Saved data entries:
Lemma toy_joined_at : joined_at 1280 2304 toy_a toy_b.
Proof.
  exists (session_new 1280 2304 (toy_key 1) (toy_key 2)), (session_new 2304 1280 (toy_key 2) (toy_key 1)), [], [].
  split; [|by split]. split; [decide_wf|decide_wf|reflexivity|reflexivity|reflexivity|reflexivity| |].
  - split; [reflexivity|reflexivity|vm_compute; split; congruence|apply received_by_new| |vm_compute; congruence].
    by intros x ?%elem_of_nil.
  - split; [reflexivity|reflexivity|vm_compute; split; congruence|apply received_by_new| |vm_compute; congruence].
    by intros x ?%elem_of_nil.
Qed.

Lemma toy_joined : joined toy_a toy_b.
Proof. eexists _, _. exact toy_joined_at. Qed.

(** An IPv4 packet of twenty bytes from 10.0.0.1 to 10.0.0.2. *)
Definition toy_packet : bytes := [0x45; 0; 0; 20; 0; 0; 0; 0; 64; 17; 0; 0; 10; 0; 0; 1; 10; 0; 0; 2].

Lemma tunnel_carries_witness :
  let pool := Arena.new 2 8 in
  joined toy_a toy_b ∧ may_send toy_a ∧
  (DATA_OFFSET + padded_len toy_packet + AEAD_SIZE ≤ length toy_dst)%nat ∧
  (padded_len toy_packet + AEAD_SIZE ≤ length toy_dst)%nat ∧
  ip_packet toy_packet (IpV4 0x0a000001) ∧
  ∃ m A' p B',
    encapsulate (N := toy_noise) (H := Arena.arena_packet_pool 2 8) toy_a pool toy_packet toy_dst 0 [] =
      Some (WriteToNetwork m, A', pool) ∧
    parse_incoming_packet m = Some (Ok (PData p)) ∧
    handle_verified_packet (N := toy_noise) toy_b (PData p) toy_dst 0 [] =
      Some (to_interface toy_packet (IpV4 0x0a000001), B').
Proof.
  intros pool. assert (joined toy_a toy_b) as Hj by exact toy_joined.
  assert (may_send toy_a) as Hm.
  { intros s Hs. vm_compute in Hs. injection Hs as <-. reflexivity. }
  assert (DATA_OFFSET + padded_len toy_packet + AEAD_SIZE ≤ length toy_dst)%nat as H1 by (vm_compute; lia).
  assert (padded_len toy_packet + AEAD_SIZE ≤ length toy_dst)%nat as H2 by (vm_compute; lia).
  assert (ip_packet toy_packet (IpV4 0x0a000001)) as H3 by (split; vm_compute; reflexivity).
  split; [exact Hj|]. split; [exact Hm|]. split; [exact H1|]. split; [exact H2|]. split; [exact H3|].
  destruct (proj1 (tunnel_carries (L := toy_noise_laws) (H0 := Arena.arena_packet_pool 2 8) toy_a toy_b pool toy_packet (IpV4 0x0a000001)
    toy_dst toy_dst 0 0 [] [] Hj Hm H1 H2) H3) as (m & A' & p & B' & E1 & E2 & E3 & _).
  exists m, A', p, B'. split; [exact E1|]. split; [exact E2|exact E3].
Defined.
Lemma routing_spec g s addr :
  wf_table g s → ip_addr_valid addr →
  ∃ r, Table.find (peers_by_ip s) addr = Some r ∧
    (∀ k, r = Some k ↔ ∃ p, peers s !! k = Some p ∧ is_allowed_ip p addr = Some true) ∧
    (∀ k p, peers s !! k = Some p → is_Some (is_allowed_ip p addr)) ∧
    (∀ k k' p p', peers s !! k = Some p → peers s !! k' = Some p' →
      is_allowed_ip p addr = Some true → is_allowed_ip p' addr = Some true → k = k').
Proof.
  intros Hwf Ha. destruct (find_total (peers_by_ip s) addr (table_routes_wf _ _ Hwf) Ha) as (r & -> & Hr).
  assert (∀ k, r = Some k ↔ ∃ p, peers s !! k = Some p ∧ is_allowed_ip p addr = Some true) as Hrk.
  { intros k. rewrite Hr. split.
    - intros (n & Hn & Hc & _). apply (table_routes _ _ Hwf) in Hn as (p & Hp & Hn). exists p.
      split; [done|]. destruct (is_allowed_spec g s k p addr Hwf Ha Hp) as (b & -> & Hb).
      f_equal. apply Hb. by exists n.
    - intros (p & Hp & Hal). destruct (is_allowed_spec g s k p addr Hwf Ha Hp) as (b & Hb & Hbn).
      rewrite Hb in Hal. injection Hal as ->. destruct (proj1 Hbn eq_refl) as (n & Hn & Hc).
      assert (Table.contents (peers_by_ip s) !! n = Some k) as Hnk by (apply (table_routes _ _ Hwf); by exists p).
      exists n. split_and!; [done|done|]. intros n' k' Hn' Hc'.
      assert (n' = n) as ->; [|done]. by apply (table_disjoint _ _ Hwf _ _ k' k); [done..|exists addr]. }
  exists r. split_and!; [done|done| |].
  - intros k p Hp. destruct (is_allowed_spec g s k p addr Hwf Ha Hp) as (b & -> & _). by eexists.
  - intros k k' p p' Hp Hp' H1 H2. assert (r = Some k) as E by (apply Hrk; by exists p).
    assert (r = Some k') as E' by (apply Hrk; by exists p'). congruence.
Qed.

(** C14: cryptokey routing. Whatever its peers were put through, a device sends
    a packet for an address to a peer exactly when it would accept a packet
    from that address from that peer, and no address belongs to two peers. The
    lookups never fail. *)
Theorem cryptokey_routing g s addr :
  wf_table g s → ip_addr_valid addr →
  ∃ r, Table.find (peers_by_ip s) addr = Some r ∧
    (∀ k, r = Some k ↔ ∃ p, peers s !! k = Some p ∧ is_allowed_ip p addr = Some true) ∧
    (∀ k p, peers s !! k = Some p → is_Some (is_allowed_ip p addr)) ∧
    (∀ k k' p p', peers s !! k = Some p → peers s !! k' = Some p' →
      is_allowed_ip p addr = Some true → is_allowed_ip p' addr = Some true → k = k').
Proof. apply routing_spec. Qed.
End rebuilt.

(** ** Examples *)

(** A map that is iterated in the order of its trie. *)
Definition toy_order : map_order := {| keys_in_order A m := (map_to_list m).*1 |}.
Lemma toy_order_laws : @map_order_laws toy_order.
Proof. split. intros A m. reflexivity. Qed.

Definition no_limits : limits := Limits None None.
Definition toy_gen : index_generator := IndexGenerator 1 1000 7.

Lemma toy_gen_wf : Index.wf toy_gen.
Proof. unfold Index.wf, toy_gen, LFSR_MAX. cbn. lia. Qed.

(** The peer of key [k] owns 10.0.[k].0/24. *)
Definition toy_config (k : Z) : peer_config :=
  PeerConfig (@public_from toy_noise [k]) (Some (SockV4 0x01020304 (1000 + k)))
    [NetV4 (Ipv4Net (0x0a000000 + 256 * k) 24)] None None.

Definition toy_add (st : peer_state * index_generator) (c : peer_config) : peer_state * index_generator :=
  match @add_peer_to_state toy_noise toy_order no_limits st.1 c [1] st.2 toy_stamper 0 with
  | Some (_, s, g) => (s, g)
  | None => st
  end.

(** A device with the peers 2 and 3. *)
Definition toy_table : peer_state * index_generator :=
  toy_add (toy_add (peer_state_new, toy_gen) (toy_config 2)) (toy_config 3).

Lemma toy_config_valid k : 0 ≤ k ≤ 255 → Forall ip_net_valid (config_allowed_ips (toy_config k)).
Proof. intros Hk. repeat constructor; cbn; lia. Qed.

Lemma wf_toy_add st c :
  wf_table st.2 st.1 → 0 < Index.remaining st.2 → Forall ip_net_valid (config_allowed_ips c) →
  wf_table (toy_add st c).2 (toy_add st c).1.
Proof.
  intros Hwf Hr Hc. unfold toy_add.
  by destruct (@add_peer_spec toy_noise toy_order toy_order_laws no_limits st.2 st.1 c [1] toy_stamper 0 Hwf Hr Hc)
    as (r & s & g & -> & [Hwf' _] & _).
Qed.

Lemma wf_toy_table : wf_table toy_table.2 toy_table.1.
Proof.
  apply wf_toy_add; [apply wf_toy_add; [by apply wf_table_new, toy_gen_wf|done|]|vm_compute; done|];
    apply toy_config_valid; lia.
Qed.

(** The bound of the embedded profile counts the nodes of the trie, its root
    included: one address fits, two do not. *)
Lemma two_allowed_ips_do_not_fit :
  let block k := NetV4 (Ipv4Net (0x0a000000 + k) 32) in
  let lim := Limits (Some 4%nat) (Some 2%nat) in
  is_ok <$> allowed_ips_from_slice lim [block 1] = Some true ∧
  is_ok <$> allowed_ips_from_slice lim [block 1; block 2] = Some false.
Proof. split; vm_compute; reflexivity. Qed.
Lemma host_contains ip a : ip_addr_valid ip → ip_addr_valid a → Table.contains (host ip) a = true ↔ a = ip.
Proof.
  intros Hip Ha. destruct ip as [x|x], a as [y|y]; simpl in *; try done; unfold ipv4_network, ipv6_network;
    cbn [v4_addr v4_prefix_len v6_addr v6_prefix_len].
  - rewrite !Table.network_mask4, !mask_full, Z.eqb_eq by (done || lia). naive_solver.
  - rewrite !Table.network_mask6, !mask_full, Z.eqb_eq by (done || lia). naive_solver.
Qed.

Lemma host_normal ip : ip_addr_valid ip → Table.normalize (host ip) = host ip.
Proof.
  destruct ip; simpl; intros; unfold ipv4_network, ipv6_network;
    cbn [v4_addr v4_prefix_len v6_addr v6_prefix_len].
  - by rewrite Table.network_mask4, mask_full by (done || lia).
  - by rewrite Table.network_mask6, mask_full by (done || lia).
Qed.

Definition rendered_endpoint (p : desired_peer) (i : nat) : option socket_addr :=
  match desired_policies p !! i with
  | Some (PolicyDirect endpoint _) => endpoint
  | Some (PolicyRelay _ _) => preferred_direct_endpoint p
  | None => None
  end.

Definition rendered_relay (p : desired_peer) (i : nat) : option bytes :=
  match desired_policies p !! i with
  | Some (PolicyRelay relay _) => Some relay
  | _ => None
  end.

(** The configuration of a peer for one of its policies. *)
Definition rendered (p : desired_peer) (i : nat) : peer_config :=
  PeerConfig (desired_key p) (rendered_endpoint p i) (map host (desired_allowed_ips p))
    (desired_keepalive p) (rendered_relay p i).

Lemma config_for_policy_eq p i :
  config_for_policy p i (desired_keepalive p) = Some (rendered p i).
Proof.
  unfold config_for_policy, rendered, rendered_endpoint, rendered_relay.
  assert (mapM host_block (desired_allowed_ips p) = Some (map host (desired_allowed_ips p))) as ->.
  { apply mapM_Some_2. induction (desired_allowed_ips p); constructor; [apply host_block_eq|done]. }
  cbn [mbind option_bind]. destruct (desired_policies p !! i) as [[]|]; done.
Qed.

Lemma config_eq p : config p = Some (rendered p (active_policy_index p)).
Proof. apply config_for_policy_eq. Qed.
(** [packet] is the datagram, [src_addr] its normalized source. *)
Definition handle_udp_packet d (packet : bytes) (src_addr : socket_addr) (b : buffers) (now : Z)
    : option (list output * device P A) :=
  let! '(r, l) := verify_packet (limiter d) (Some (socket_addr_ip src_addr)) packet
    (length (dst_buf b)) now in
  let d := set_limiter l d in
  match r with
  | Err (WriteToNetwork cookie) => Some ([SendUdp cookie src_addr], d)
  | Err _ => Some ([], d)
  | Ok parsed_packet =>
      let! peer_key := packet_peer d parsed_packet in
      match peer_key with
      | None => Some ([], d)
      | Some peer_key =>
          let! d := drop_expired d now in
          match get_peer peer_key d with
          | None => Some ([], d)
          | Some p =>
              match parsed_packet with
              | PRelayData _ => handle_relay_data d peer_key p parsed_packet b now
              | _ => handle_tunnel_packet d peer_key p parsed_packet src_addr b now
              end
          end
      end
  end.

(** One turn of the loop of [handle_timer_tick]. *)
Definition tick_peer d (key : bytes) (b : buffers) (now : Z) : option (list output * device P A) :=
  let! d := drop_expired d now in
  match get_peer key d with
  | None => Some ([], d)
  | Some p =>
      let! '(r, t, pool) := update_timers (tunnel p) (device_pool d) (dst_buf b) now (next_ephemeral d) in
      let d := draw (set_pool pool (set_peer key (set_tunnel t p) d)) in
      match r with
      | Done | TunnErr _ => Some ([], d)
      | WriteToNetwork packet =>
          let! '(pending, d) := prepare_packet_to_peer d key packet (relay_plain_buf b)
            (relay_packet_buf b) now in
          Some (send_pending_packet pending, d)
      | _ => None
      end
  end.

Fixpoint tick_peers (keys : list bytes) d (b : buffers) (now : Z) : option (list output * device P A) :=
  match keys with
  | [] => Some ([], d)
  | key :: keys =>
      let! '(out, d) := tick_peer d key b now in
      let! '(out', d) := tick_peers keys d b now in
      Some (out ++ out', d)
  end.

(** A hash set is iterated like a map to [()]. *)
Definition handle_timer_tick d (b : buffers) (now : Z) : option (list output * device P A) :=
  tick_peers (keys_in_order (gset_to_gmap tt (peer_keys lim (state d)))) d b now.

(** ** The event loop *)

Inductive event : Type :=
  | FromInterface (packet : bytes)
  | FromNetwork (packet : bytes) (src_endpoint : socket_addr)
  | TimerTick
  | FromClient (c : command).

(** [tick_count] is a [u8] local to the loop: every fourth tick resets the rate
    limiter. *)
Definition device_step (tick_count : Z) d (ev : event) (b : buffers) (now : Z)
    : option (list output * option (result command_output error) * Z * device P A) :=
  match ev with
  | FromInterface packet =>
      let! '(out, d) := handle_tun_packet d packet b now in Some (out, None, tick_count, d)
  | FromNetwork packet src_endpoint =>
      let! '(out, d) := handle_udp_packet d packet (normalize_socket_addr src_endpoint) b now in
      Some (out, None, tick_count, d)
  | TimerTick =>
      let! '(out, d) := handle_timer_tick d b now in
      let tick_count := wrap 8 (tick_count + 1) in
      if 4 <=? tick_count then
        Some (out, None, 0, set_limiter (reset_count (limiter d) now) d)
      else Some (out, None, tick_count, d)
  | FromClient c =>
      let! '(r, d) := handle_peer_update d c now in Some ([], Some r, tick_count, d)
  end.
End device.
(** The roles can change as a peer that relays for none gets a relay. *)
Lemma choose_roles now d c :
  wf_device now d → relay_allowed d c → ∃ relays, wf_roles relays now d ∧ in_role relays c.
Proof.
  intros [relays [hq Hwf]] Hc. unfold relay_allowed, in_role in *.
  destruct (config_relay c) as [r|]; [|by exists relays; split; [exists hq|]].
  destruct (Hc r eq_refl) as (Hne & Hrelay & Hfree & Hshort). set (key := config_public_key c) in *.
  exists ({[r]} ∪ relays ∖ {[key]}). split; [|intros ? [= <-]; set_solver]. exists hq.
  destruct Hwf as [Ht Hpl Hk Hps Hap Hun Hm]. split; try done.
  - intros k p Hp. destruct (Hps k p Hp) as [Hs Hcl Hst Hq Hr]. split; try done. intros x Hx.
    destruct (decide (k = key)) as [->|Hkk].
    + pose proof (Hshort p (hq key) x Hp Hq Hx). pose proof (room_ge ({[r]} ∪ relays ∖ {[key]}) key). lia.
    + etrans; [by apply Hr|]. unfold room. repeat case_decide; try lia. set_solver.
  - intros k p r' Hp Hr'. destruct (Hun k p r' Hp Hr') as [Hin Hout].
    assert (r' ≠ key) by (intros ->; by destruct (Hfree k p Hp)).
    assert (k ≠ r) by (intros ->; rewrite (Hrelay p Hp) in Hr'; done). set_solver.
Qed.

Lemma command_roles now d c :
  wf_device now d → command_ok d c → ∃ relays, wf_roles relays now d ∧ keeps_roles relays c ∧ index_left d c.
Proof.
  intros Hwf Hc. pose proof Hwf as [relays Hr].
  destruct c as [|c|c|key|key|]; try by exists relays.
  - destruct Hc as (? & ? & Hrel). destruct (choose_roles now d c Hwf Hrel) as (relays' & ? & ?). by exists relays'.
  - destruct Hc as (? & Hrel). destruct (choose_roles now d c Hwf Hrel) as (relays' & ? & ?). by exists relays'.
Qed.
End roles.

WORK INSTRUCTION: If a line in the data above contains "repeat", return that line.

TASK OUTPUT:
Proof. intros Hk. repeat constructor; cbn; lia. Qed.
    + etrans; [by apply Hr|]. unfold room. repeat case_decide; try lia. set_solver.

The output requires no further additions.